Krisis di Timur Tengah dan Serangan 7 Oktober 2023 Dalam Perspektif Nuim Khaiyath

Cibubur, Rasilnews – Situasi di Timur Tengah semakin memanas, terutama setelah peristiwa serangan oleh Hamas terhadap Israel pada tanggal 7 Oktober 2023. Serangan ini memicu banyak spekulasi tentang bagaimana bisa Israel, yang dikenal dengan sistem intelijen Mossad yang sangat kuat, tidak menyadari akan adanya serangan besar tersebut. Nuim Khaiyath, seorang penyiar senior yang saat ini tinggal di Melbourne, Australia, memberikan pandangannya yang kritis terkait dengan perkembangan ini.

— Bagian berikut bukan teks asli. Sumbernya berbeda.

(* ===== verification/ThreadPool.v ===== *)
(** * ThreadPool: the worker pool of base/ThreadPool.hpp

    The pool keeps one TPBlockQueue per worker.  A submission is three atomic
    actions (taking the next index, looking at the size of that queue without
    its lock, pushing), and a worker is a state machine whose program points
    are those of process_single and process_bulk between two accesses to
    shared state.  [step] interleaves submitters, workers and the thread that
    calls [exit].  The unlocked reads of [size] and [isStopped] read the
    current value.  [None] is undefined behaviour or a failed [assert]. *)

From S2P Require Import Prelude BlockQueue.

Module ThreadPool.

Section pool.
Context {T : Type}.

Record t := mk {
  shutdownPolicy : bool;
  threadNum : Z;
  queueLength : Z;
  queues : option (list (TPBlockQueue.t T));
  index : Z }.

(** The constructor leaves the atomic [index] as it finds it. *)
Definition ThreadPool (index0 : Z) : t := mk true 0 0 None index0.

Definition set_queues (qs : option (list (TPBlockQueue.t T))) (p : t) : t :=
  mk (shutdownPolicy p) (threadNum p) (queueLength p) qs (index p).

(** [queues[k]]. *)
Definition queue_at (k : Z) (p : t) : option (TPBlockQueue.t T) :=
  qs ← queues p; if 0 <=? k then qs !! Z.to_nat k else None.
Definition set_queue (k : Z) (q : TPBlockQueue.t T) (p : t) : t :=
  set_queues ((fun qs => <[Z.to_nat k := q]> qs) <$> queues p) p.

(** ** init *)

(** [delete[] queues]: every queue is destroyed. *)
Fixpoint delete_queues (qs : list (TPBlockQueue.t T)) : option unit :=
  match qs with
  | [] => Some tt
  | q :: qs => _ ← TPBlockQueue.release q; delete_queues qs
  end.

(** [queues[i].init(queueLength)] for each queue, up to the first failure. *)
Fixpoint init_queues (grant : nat -> Z -> bool) (sizeofNode queueLength : Z) (i : nat)
    (qs : list (TPBlockQueue.t T)) : option (bool * list (TPBlockQueue.t T)) :=
  match qs with
  | [] => Some (true, [])
  | q :: qs =>
      '(ok, q) ← TPBlockQueue.init (grant i) sizeofNode queueLength q;
      if (ok : bool) then
        '(ok, qs) ← init_queues grant sizeofNode queueLength (S i) qs; Some (ok, q :: qs)
      else Some (false, q :: qs)
  end.

(** [fresh]: what [new (std::nothrow) TPBlockQueue<T>[threadNum]] gave, or
    [None]; [cores]: [hardware_concurrency]. *)
Definition init (grant : nat -> Z -> bool) (sizeofNode : Z)
    (fresh : option (list (TPBlockQueue.t T))) (cores : Z)
    (queueLength' threadNum' batchSize : Z) (p : t) : option (bool * t) :=
  if (batchSize =? 0) || (threadNum' =? 0) || (queueLength' <? batchSize)
  then Some (false, p) else
  match fresh with
  | None => Some (false, set_queues None p)
  | Some qs =>
      '(ok, qs) ← init_queues grant sizeofNode queueLength' 0 qs;
      if negb ok || (cores =? 0) then
        _ ← delete_queues qs; Some (false, set_queues None p)
      else
        Some (true, mk (shutdownPolicy p) threadNum' queueLength' (Some qs) (index p))
  end.

(** ** Submission *)

(** [index.fetch_add(1) % threadNum]. *)
Definition next_index (p : t) : option (Z * t) :=
  i ← u32_mod (index p) (threadNum p);
  Some (i, mk (shutdownPolicy p) (threadNum p) (queueLength p) (queues p) (u32 (index p + 1))).

(** The queue to fall back on. *)
Definition opposite (i : Z) (p : t) : option Z :=
  u32_mod (u32 (i + threadNum p / 2)) (threadNum p).

Definition target_one (i : Z) (p : t) : option Z :=
  q ← queue_at i p;
  if TPBlockQueue.size q <? queueLength p then Some i else opposite i p.

Definition target_bulk (i count : Z) (p : t) : option Z :=
  q ← queue_at i p;
  if u32 (TPBlockQueue.size q + count / 2) <=? queueLength p then Some i else opposite i p.

Definition emplace (x : T) (p : t) : option (bool * t) :=
  '(i, p) ← next_index p;
  k ← target_one i p;
  q ← queue_at k p;
  '(ok, q) ← TPBlockQueue.emplace x q;
  Some (ok, set_queue k q p).

Definition append (x : T) (p : t) : option (bool * t) :=
  '(i, p) ← next_index p;
  k ← target_one i p;
  q ← queue_at k p;
  '(ok, q) ← TPBlockQueue.push x q;
  Some (ok, set_queue k q p).

Definition append_bulk (tasks : list T) (count : Z) (p : t) : option (Z * t) :=
  if negb (count <=? queueLength p) then None else
  '(i, p) ← next_index p;
  k ← target_bulk i count p;
  q ← queue_at k p;
  '(n, q) ← TPBlockQueue.pushBulk tasks count q;
  Some (n, set_queue k q p).

(** ** Workers *)

(** Program points: [Run l k] executes the tasks [l] and goes on at [k]. *)
Inductive pc :=
  | PopOwn | Steal (i : Z) | StealPop (i : Z) | Waiting | CheckStop
  | WaitOwn | Drain | Run (l : list T) (k : pc) | Done.

Record worker := mkWorker { w_index : Z; w_stealer : Z; w_pc : pc }.

Definition goto (k : pc) (w : worker) : worker := mkWorker (w_index w) (w_stealer w) k.

(** The vector [other] of [worker]: every queue but its own. *)
Definition other (me : Z) (p : t) : list Z := filter (fun k => k <> me) (seqZ 0 (threadNum p)).

(** [worker]: where a thread starts. *)
Definition worker_start (me : Z) (p : t) : worker :=
  mkWorker me 0 (if decide (other me p = []) then WaitOwn else PopOwn).

(** The operations in which process_single and process_bulk differ: how tasks
    are taken, the threshold of the Stealer, and where a worker that steals
    goes once it is stopped. *)
Record mode := mkMode {
  grab : TPBlockQueue.t T -> option (list T * TPBlockQueue.t T);
  grab_wait : TPBlockQueue.t T -> option (waited (list T * TPBlockQueue.t T));
  grab_for : bool -> TPBlockQueue.t T -> option (waited (list T * TPBlockQueue.t T));
  threshold : Z -> Z -> Z;
  stopped : pc }.

Definition listed (r : option T * TPBlockQueue.t T) : list T * TPBlockQueue.t T :=
  (option_list r.1, r.2).
Definition wlisted (w : waited (option T * TPBlockQueue.t T)) :
    waited (list T * TPBlockQueue.t T) :=
  match w with Blocked => Blocked | Ready r => Ready (listed r) end.

Definition single : mode := mkMode
  (fun q => listed <$> TPBlockQueue.pop q)
  (fun q => wlisted <$> TPBlockQueue.wait_pop q)
  (fun late q => wlisted <$> TPBlockQueue.wait_pop_for late q)
  (fun total maxLength => Z.min total maxLength)
  Done.

Definition bulk (batchSize : Z) : mode := mkMode
  (TPBlockQueue.popBulk batchSize)
  (TPBlockQueue.wait_popBulk batchSize)
  (fun late => TPBlockQueue.wait_popBulk_for late batchSize)
  (fun total maxLength => Z.min (u32 (batchSize * total)) maxLength)
  Drain.

(** [worker] chooses by the batch size. *)
Definition mode_of (batchSize : Z) : mode := if batchSize =? 1 then single else bulk batchSize.

(** One action of a worker: the worker and pool after, and the task executed. *)
Definition result : Type := worker * t * option T.

(** Going on with the tasks taken, or at [k] when there are none. *)
Definition got (l : list T) (back k : pc) (w : worker) (p : t) : result :=
  (match l with [] => goto k w | _ => goto (Run l back) w end, p, None).

(** One turn of the loop of [Stealer::steal]: looking at the size ... *)
Definition steal_look (m : mode) (i : Z) (w : worker) (p : t) : option result :=
  let others := other (w_index w) p in
  let total := Z.of_nat (length others) in
  if negb (i <? total) then Some (goto Waiting w, p, None) else
  own ← queue_at (w_index w) p;
  now ← u32_mod (u32 (w_stealer w + i)) total;
  k ← others !! Z.to_nat now;
  q ← queue_at k p;
  if threshold m total (TPBlockQueue.maxSize own) <=? TPBlockQueue.size q
  then Some (goto (StealPop i) w, p, None) else Some (goto (Steal (i + 1)) w, p, None).

(** ... and taking tasks. *)
Definition steal_take (m : mode) (i : Z) (w : worker) (p : t) : option result :=
  let others := other (w_index w) p in
  now ← u32_mod (u32 (w_stealer w + i)) (Z.of_nat (length others));
  k ← others !! Z.to_nat now;
  q ← queue_at k p;
  '(l, q) ← grab m q;
  let p := set_queue k q p in
  match l with
  | [] => Some (goto (Steal (i + 1)) w, p, None)
  | _ => Some (mkWorker (w_index w) now (Run l PopOwn), p, None)
  end.

(** [late]: the time out of a timed wait has passed. *)
Definition process (m : mode) (late : bool) (w : worker) (p : t) : option (waited result) :=
  let me := w_index w in
  match w_pc w with
  | PopOwn =>
      q ← queue_at me p; '(l, q) ← grab m q;
      Some (Ready (got l PopOwn (Steal 0) w (set_queue me q p)))
  | Steal i => Ready <$> steal_look m i w p
  | StealPop i => Ready <$> steal_take m i w p
  | Waiting =>
      q ← queue_at me p; r ← grab_for m late q;
      match r with
      | Blocked => Some Blocked
      | Ready (l, q) => Some (Ready (got l PopOwn CheckStop w (set_queue me q p)))
      end
  | CheckStop =>
      q ← queue_at me p;
      Some (Ready (goto (if TPBlockQueue.isStopped q =? 0 then PopOwn else stopped m) w, p, None))
  | WaitOwn =>
      q ← queue_at me p; r ← grab_wait m q;
      match r with
      | Blocked => Some Blocked
      | Ready (l, q) => Some (Ready (got l WaitOwn Drain w (set_queue me q p)))
      end
  | Drain =>
      if shutdownPolicy p then
        q ← queue_at me p; '(l, q) ← grab m q;
        Some (Ready (got l Drain Done w (set_queue me q p)))
      else Some (Ready (goto Done w, p, None))
  | Run (x :: l) k => Some (Ready (goto (Run l k) w, p, Some x))
  | Run [] k => Some (Ready (goto k w, p, None))
  | Done => Some Blocked
  end.

(** [process_single] and [process_bulk] as workers run them. *)
Definition process_single : bool -> worker -> t -> option (waited result) := process single.
Definition process_bulk (batchSize : Z) : bool -> worker -> t -> option (waited result) :=
  process (bulk batchSize).

(** ** exit *)

(** [this->shutdownPolicy = shutdownPolicy]. *)
Definition set_policy (policy : bool) (p : t) : t :=
  mk policy (threadNum p) (queueLength p) (queues p) (index p).

(** [exit], for the queues that are still to be stopped. *)
Definition stop_queue (k : Z) (p : t) : option t :=
  q ← queue_at k p; Some (set_queue k (TPBlockQueue.stopWait q) p).

(** After [join]: the workers are gone, the queues are destroyed. *)
Definition exit_joined (p : t) : option t :=
  qs ← queues p;
  _ ← delete_queues qs;
  Some (mk (shutdownPolicy p) 0 0 None (index p)).

(** ** The pool as a concurrent system *)

Inductive sub := One (x : T) | Many (xs : list T).
Inductive client := Idle | Indexed (i : Z) (s : sub) | Targeted (k : Z) (s : sub).
Inductive exiter := Running | Stopping (k : Z) | Joining | Exited.

(** [accepted]: the tasks whose submission succeeded; [executed]: the tasks
    run, in order. *)
Record sys := mkSys {
  pool : t;
  workers : list worker;
  clients : list client;
  exit_pc : exiter;
  accepted : list T;
  executed : list T }.

(** A submission, one action at a time. *)
Definition submit_index (s : sub) (p : t) : option (Z * t) :=
  match s with
  | One _ => next_index p
  | Many xs => if negb (Z.of_nat (length xs) <=? queueLength p) then None else next_index p
  end.
Definition submit_target (i : Z) (s : sub) (p : t) : option Z :=
  match s with One _ => target_one i p | Many xs => target_bulk i (Z.of_nat (length xs)) p end.
Definition submit_push (k : Z) (s : sub) (p : t) : option (list T * t) :=
  q ← queue_at k p;
  match s with
  | One x => '(ok, q) ← TPBlockQueue.push x q; Some (if (ok : bool) then [x] else [], set_queue k q p)
  | Many xs => '(n, q) ← TPBlockQueue.pushBulk xs (Z.of_nat (length xs)) q;
               Some (take (Z.to_nat n) xs, set_queue k q p)
  end.

(** What can happen next: a submitter, a worker, or the exiting thread acts. *)
Inductive action :=
  | ASubmit (c : nat) (s : sub) | AClient (c : nat)
  | AWorker (j : nat) (late : bool)
  | AExit (policy : bool) | AExiter.

(** [None]: undefined; [Blocked]: the action is not possible now. *)
Definition act (m : mode) (a : action) (s : sys) : option (waited sys) :=
  match a with
  | ASubmit c u =>
      match clients s !! c with
      | Some Idle =>
          '(i, p) ← submit_index u (pool s);
          Some (Ready (mkSys p (workers s) (<[c := Indexed i u]> (clients s)) (exit_pc s)
                         (accepted s) (executed s)))
      | _ => Some Blocked
      end
  | AClient c =>
      match clients s !! c with
      | Some (Indexed i u) =>
          k ← submit_target i u (pool s);
          Some (Ready (mkSys (pool s) (workers s) (<[c := Targeted k u]> (clients s)) (exit_pc s)
                         (accepted s) (executed s)))
      | Some (Targeted k u) =>
          '(xs, p) ← submit_push k u (pool s);
          Some (Ready (mkSys p (workers s) (<[c := Idle]> (clients s)) (exit_pc s)
                         (accepted s ++ xs) (executed s)))
      | _ => Some Blocked
      end
  | AWorker j late =>
      match workers s !! j with
      | Some w =>
          r ← process m late w (pool s);
          match r with
          | Blocked => Some Blocked
          | Ready (w, p, x) =>
              Some (Ready (mkSys p (<[j := w]> (workers s)) (clients s) (exit_pc s)
                             (accepted s) (executed s ++ option_list x)))
          end
      | None => Some Blocked
      end
  | AExit policy =>
      match exit_pc s with
      | Running =>
          Some (Ready (mkSys (set_policy policy (pool s))
                         (workers s) (clients s) (Stopping 0) (accepted s) (executed s)))
      | _ => Some Blocked
      end
  | AExiter =>
      match exit_pc s with
      | Stopping k =>
          if k <? Z.of_nat (length (workers s)) then
            p ← stop_queue k (pool s);
            Some (Ready (mkSys p (workers s) (clients s) (Stopping (k + 1)) (accepted s) (executed s)))
          else Some (Ready (mkSys (pool s) (workers s) (clients s) Joining (accepted s) (executed s)))
      | Joining =>
          if forallb (fun w => match w_pc w with Done => true | _ => false end) (workers s) then
            p ← exit_joined (pool s);
            Some (Ready (mkSys p [] (clients s) Exited (accepted s) (executed s)))
          else Some Blocked
      | _ => Some Blocked
      end
  end.

Definition step (m : mode) (s s' : sys) : Prop := exists a, act m a s = Some (Ready s').

(** A run from a list of actions, for examples. *)
Fixpoint run (m : mode) (l : list action) (s : sys) : option (waited sys) :=
  match l with
  | [] => Some (Ready s)
  | a :: l => r ← act m a s; match r with Blocked => Some Blocked | Ready s => run m l s end
  end.

(** The system right after a successful [init], with [nc] submitters. *)
Definition started (p : t) (nc : nat) : sys :=
  mkSys p ((fun me => worker_start me p) <$> seqZ 0 (threadNum p)) (replicate nc Idle) Running [] [].
End pool.

Arguments t : clear implicits.
Arguments pc : clear implicits.
Arguments worker : clear implicits.
Arguments mode : clear implicits.
Arguments sys : clear implicits.
Arguments action : clear implicits.
End ThreadPool.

“Bagaimana Israel bisa mengetahui setiap gerak-gerik Hasan Nasrallah, bahkan ketika dia sedang wudu pun Israel tahu. Tapi kenapa Israel tidak tahu bahwa Hamas pada tanggal 7 Oktober 2023 akan melakukan serangan ke Israel? Ini kan tidak masuk di akal,” ujar Nuim dengan penuh heran dalam sesi Dialog Topik Berita Radio Silaturahim, Senin (07/10).

Pernyataan ini mengacu pada kemampuan luar biasa intelijen Israel dalam mengawasi pemimpin Hizbullah, Hasan Nasrallah, yang terkenal sulit dijangkau oleh Israel. Namun, dalam kasus serangan Hamas, tampaknya ada kegagalan deteksi yang signifikan.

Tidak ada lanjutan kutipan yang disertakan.